In 2001 the Privacy Commissioner released the results of a comprehensive research project into public attitudes towards privacy issues that was commissioned earlier in the year.[582] The research findings were incorporated into three separate reports: Privacy and the Community; Privacy and Business; and Privacy and Government. The results indicate overwhelming support for privacy protection. For example, 91 percent of the public said that they would like businesses to seek permission before engaging in direct marketing; 89 percent would like organizations to advise them who would have access to their personal information and 92 percent would like to be told how it would be used; 42 percent have refused to deal with organizations they felt did not adequately protect their privacy. When asked what kind of data they considered most sensitive 40 percent identified financial details, 11 percent identified income, 7 percent identified medical or health information, 4 percent identified home address, 3 percent identified phone number and 3 percent identified genetic information.[583] The Privacy Commissioner is using the results of the survey in setting out a future work plan for the office including informing the marketing and communications strategy, and providing information for other areas of responsibility such as the development of industry codes and guidelines.
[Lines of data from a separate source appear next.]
(** The modules the loop binds: those already bound and the names whose
    import returned. *)
Lemma import_value_lookup (names : list string) (acc safe_modules : Namespace) (n : string) :
  import_value names acc = Ok safe_modules ->
  is_Some (safe_modules !! n) <->
  (is_Some (acc !! n) \/ (n ∈ names /\ exists m, py_import n = Ok m)).
Proof.
  revert acc. induction names as [|name rest IH]; intros acc; simpl.
  - intros [= ->]. split; [by left|]. intros [H|[H _]]; [done|]. by apply elem_of_nil in H.
  - destruct (py_import name) as [m|e] eqn:Himp.
    + intros H. rewrite (IH _ H). rewrite lookup_insert_is_Some.
      split.
      * intros [[->|[_ Hacc]]|[Hin Hm]].
        -- right. split; [by left | by exists m].
        -- by left.
        -- right. split; [by right | done].
      * intros [Hacc|[Hin Hm]].
        -- destruct (decide (name = n)) as [->|Hne]; left; [by left | by right].
        -- apply elem_of_cons in Hin as [->|Hin].
           ++ left. by left.
           ++ right. done.
    + destruct (isinstance_ImportError e); [|done].
      intros H. rewrite (IH _ H). split.
      * intros [Hacc|[Hin Hm]]; [by left|]. right. split; [by right | done].
      * intros [Hacc|[Hin Hm]]; [by left|].
        apply elem_of_cons in Hin as [->|Hin].
        -- destruct Hm as [m Hm]. congruence.
        -- right. done.
Qed.

(** ** The calls of [execute] *)

Lemma execute_compile_raised self code w (e : exn) :
  compile_restricted code = Raised e ->
  execute self code w = (outer_except e, log [EvCompile code] w).
Proof.
  intros Hc. unfold execute, execute_body, try_except, bind, in_world,
    call_compile_restricted, outer_except; simpl.
  rewrite Hc; simpl. destruct (isinstance_Exception e); reflexivity.
Qed.

Lemma execute_compiled_none self code w :
  compile_restricted code = Ok CompiledNone ->
  execute self code w =
  (Ok {| success := false; output := "";
         error := "Code compilation failed - invalid or restricted syntax" |},
   log [EvCompile code] w).
Proof.
  intros Hc. unfold execute, execute_body, try_except, bind, in_world,
    call_compile_restricted; simpl.
  rewrite Hc. reflexivity.
Qed.

Lemma execute_compiled_errors self code w (errors : list string) :
  compile_restricted code = Ok (CompiledWithErrors errors) ->
  execute self code w =
  (Ok {| success := false; output := ""; error := str_join LF errors |},
   log [EvCompile code] w).
Proof.
  intros Hc. unfold execute, execute_body, try_except, bind, in_world,
    call_compile_restricted; simpl.
  rewrite Hc. reflexivity.
Qed.

Lemma execute_globals_raised self code w (c : code_object) (e : exn) :
  compile_restricted code = Ok (CodeObject c) ->
  built_globals = Raised e ->
  execute self code w =
  (outer_except e, log ([EvCompile code] ++ import_log ALLOWED_MODULES) w).
Proof.
  intros Hc Hg. unfold execute, execute_body, try_except, bind, in_world,
    call_compile_restricted, outer_except; simpl.
  rewrite Hc; simpl. rewrite create_safe_globals_eq, Hg, log_log; simpl.
  destruct (isinstance_Exception e); reflexivity.
Qed.

Lemma execute_run self code w (c : code_object) (g : Namespace) :
  compile_restricted code = Ok (CodeObject c) ->
  built_globals = Ok g ->
  execute self code w = (report self (the_run self c g w), world_after_run self code c g w).
Proof.
  intros Hc Hg. unfold execute, execute_body; simpl.
  unfold try_except at 1. unfold bind at 1. unfold in_world at 1.
  unfold call_compile_restricted; simpl. rewrite Hc.
  unfold bind at 1. unfold in_world at 1. simpl.
  rewrite create_safe_globals_eq, Hg, log_log.
  unfold report, world_after_run, the_run, run_events, try_finally, try_except,
    bind, in_world, signal_signal, signal_alarm, exec_redirected, set_error,
    set_success, set_output, modify, ret, log; simpl.
  destruct (raised _) as [e|] eqn:Hr; simpl.
  - destruct (isinstance_TimeoutError e) eqn:Ht; simpl.
    + rewrite <- !app_assoc. reflexivity.
    + destruct (isinstance_Exception e) eqn:He; simpl;
        rewrite ?He; simpl; rewrite <- !app_assoc; reflexivity.
  - destruct (truthy _); simpl; rewrite <- !app_assoc; reflexivity.
Qed.

(** ** Text *)

Lemma str_app_assoc (a b c : string) : (a +:+ b) +:+ c = a +:+ (b +:+ c).
Proof.
  induction a as [|ch a IH]; [reflexivity|].
  change (String ch ((a +:+ b) +:+ c) = String ch (a +:+ (b +:+ c))).
  by rewrite IH.
Qed.






(** ** The environment of the executed unit *)

Lemma lookup_fixed_keys (n : string) :
  is_Some ((<["__name__" := PyStr "__main__"]>
              (<["__builtins__" := PyDict safe_builtins]> ∅) : Namespace) !! n) <->
  n = "__builtins__" \/ n = "__name__".
Proof.
  rewrite !lookup_insert_is_Some, lookup_empty. split.
  - intros [->|[_ [->|[_ H]]]]; [by right | by left | by destruct H].
  - intros [-> | ->]; [right; split; [done | by left] | by left].
Qed.

(** C1, as amended: the names visible to the executed unit are exactly the
    enumerated safe built-ins, the allowed modules whose import returned, and
    the two fixed entries [__builtins__] and [__name__].  When every failing
    import of an allowed module fails with an [ImportError] (and the two fixed
    keys are not names of allowed modules), [_create_safe_globals] returns,
    having only imported and logged warnings, and the name of a module whose
    import failed is absent from the environment. *)
Theorem C1_safe_globals_namespace self w :
  (forall name e, name ∈ ALLOWED_MODULES -> py_import name = Raised e ->
                  isinstance_ImportError e = true) ->
  "__builtins__" ∉ ALLOWED_MODULES ->
  "__name__" ∉ ALLOWED_MODULES ->
  exists g : Namespace,
    _create_safe_globals self w = (Ok g, log (import_log ALLOWED_MODULES) w) /\
    (forall name : string,
       is_Some (lookup_name g ∅ name) <->
       (is_Some (@safe_builtins module !! name) \/
        (name ∈ ALLOWED_MODULES /\ exists m, py_import name = Ok m) \/
        name = "__builtins__" \/ name = "__name__")) /\
    (forall name e, name ∈ ALLOWED_MODULES -> py_import name = Raised e ->
                    g !! name = None).
Proof.
  intros Himp Hb Hn.
  destruct (import_value_ok ALLOWED_MODULES ∅ Himp) as [sm Hsm].
  pose proof (fun n => import_value_lookup ALLOWED_MODULES ∅ sm n Hsm) as Hlk.
  assert (Hmod : forall n, is_Some (sm !! n) <->
                           (n ∈ ALLOWED_MODULES /\ exists m, py_import n = Ok m)).
  { intros n. rewrite Hlk, lookup_empty. split; [|by right].
    intros [H|H]; [by destruct H | done]. }
  exists (sm ∪ <["__name__" := PyStr "__main__"]>
                 (<["__builtins__" := PyDict safe_builtins]> ∅)).
  split; [|split].
  - rewrite create_safe_globals_eq. unfold built_globals. by rewrite Hsm.
  - intros name. unfold lookup_name. rewrite lookup_empty.
    assert (Hsb : sm !! "__builtins__" = None).
    { apply eq_None_not_Some. rewrite Hmod. by intros [H _]. }
    assert (Hg : (sm ∪ <["__name__" := PyStr "__main__"]>
                    (<["__builtins__" := PyDict safe_builtins]> ∅)) !! "__builtins__"
                 = Some (PyDict safe_builtins)).
    { rewrite lookup_union_r by done. by simplify_map_eq. }
    rewrite Hg.
    destruct ((sm ∪ _) !! name) as [v|] eqn:Hname.
    + split; [intros _|by eexists].
      assert (Hs : is_Some ((sm ∪ <["__name__" := PyStr "__main__"]>
                    (<["__builtins__" := PyDict safe_builtins]> ∅)) !! name))
        by (by rewrite Hname).
      rewrite lookup_union_is_Some, Hmod, lookup_fixed_keys in Hs. tauto.
    + apply lookup_union_None in Hname as [Hn1 Hn2].
      split; [by left|]. intros [H|[H|H]]; [done| |].
      * apply Hmod in H. rewrite Hn1 in H. by destruct H.
      * apply lookup_fixed_keys in H. rewrite Hn2 in H. by destruct H.
  - intros name e Hin Hr. apply lookup_union_None. split.
    + apply eq_None_not_Some. rewrite Hmod. intros [_ [m Hm]]. congruence.
    + apply eq_None_not_Some. rewrite lookup_fixed_keys.
      intros [-> | ->]; done.
Qed.

(** ** The result of [execute] *)

Lemma timeout_handler_raises {S : Type} self (signum fr : unit) (s : S) :
  _timeout_handler self signum fr s = (Raised (TimeoutError "Code execution timed out"), s).
Proof. reflexivity. Qed.



(** C3, as amended: [execute] returns a result, or lets through an exception
    that is not an instance of [Exception] (KeyboardInterrupt, SystemExit),
    raised by the compiler, by the import of an allowed module or by the
    unit. *)
Theorem C3_only_base_exceptions_propagate self code w :
  (exists r : ExecutionResult, fst (execute self code w) = Ok r) \/
  (exists e : exn,
     fst (execute self code w) = Raised e /\
     isinstance_Exception e = false /\
     (compile_restricted code = Raised e \/
      (exists name, name ∈ ALLOWED_MODULES /\ py_import name = Raised e) \/
      (exists c g, compile_restricted code = Ok (CodeObject c) /\
                   fst (_create_safe_globals self w) = Ok g /\
                   raised (the_run self c g w) = Some e))).
Proof.
  destruct (compile_restricted code) as [[|errors|c]|e] eqn:Hc.
  - left. rewrite (execute_compiled_none _ _ _ Hc). by eexists.
  - left. rewrite (execute_compiled_errors _ _ _ _ Hc). by eexists.
  - destruct (@built_globals _ _ _ host_calls) as [g|e] eqn:Hg.
    + rewrite (execute_run self code w c g Hc Hg). unfold report; simpl.
      destruct (raised (the_run self c g w)) as [e|] eqn:Hr.
      * destruct (isinstance_TimeoutError e); [left; by eexists|].
        destruct (isinstance_Exception e) eqn:He; [left; by eexists|].
        right. exists e. split; [done|]. split; [done|]. right. right.
        exists c, g. by rewrite create_safe_globals_outcome.
      * destruct (truthy _); left; by eexists.
    + rewrite (execute_globals_raised self code w c e Hc Hg). unfold outer_except; simpl.
      destruct (isinstance_Exception e) eqn:He; [left; by eexists|].
      right. exists e. split; [done|]. split; [done|]. right. left.
      unfold built_globals in Hg.
      destruct (import_value ALLOWED_MODULES ∅) as [sm|e'] eqn:Hv; [done|].
      injection Hg as ->.
      destruct (import_value_raised _ _ _ Hv) as (name & Hin & Hr & _). by exists name.
  - rewrite (execute_compile_raised self code w e Hc). unfold outer_except; simpl.
    destruct (isinstance_Exception e) eqn:He; [left; by eexists|].
    right. exists e. split; [done|]. split; [done|]. by left.
Qed.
A complex mix of privacy standards applies to the telecommunications sector. The Telecommunications Act 1997[584] contains a detailed list of 'exceptions' from a basic presumption of confidentiality of customer records.[585] These exceptions are similar to those in the use and disclosure principles of the federal Privacy Act. An Industry Forum prepares detailed Codes and Guidelines, some of which are binding.[586] A Code of Practice on the Protection of Customer Personal Information that was binding on all telecommunications carriers and service providers, was de-registered once the private sector amendments took effect. The enforcement position remains confusing, with the Australian Communications Authority (ACA); the Telecommunications Industry Ombudsman and the Privacy Commissioner all having overlapping jurisdictions. There is also a binding Code of Practice on Calling Number Display (CND),[587] which requires carriers to offer free per call and per line blocking (but only on an opt-out basis) and attempts to impose guidelines on telephone users' use of CND information. Other Codes deal incidentally with privacy issues such as directories, numbering and emergency calls.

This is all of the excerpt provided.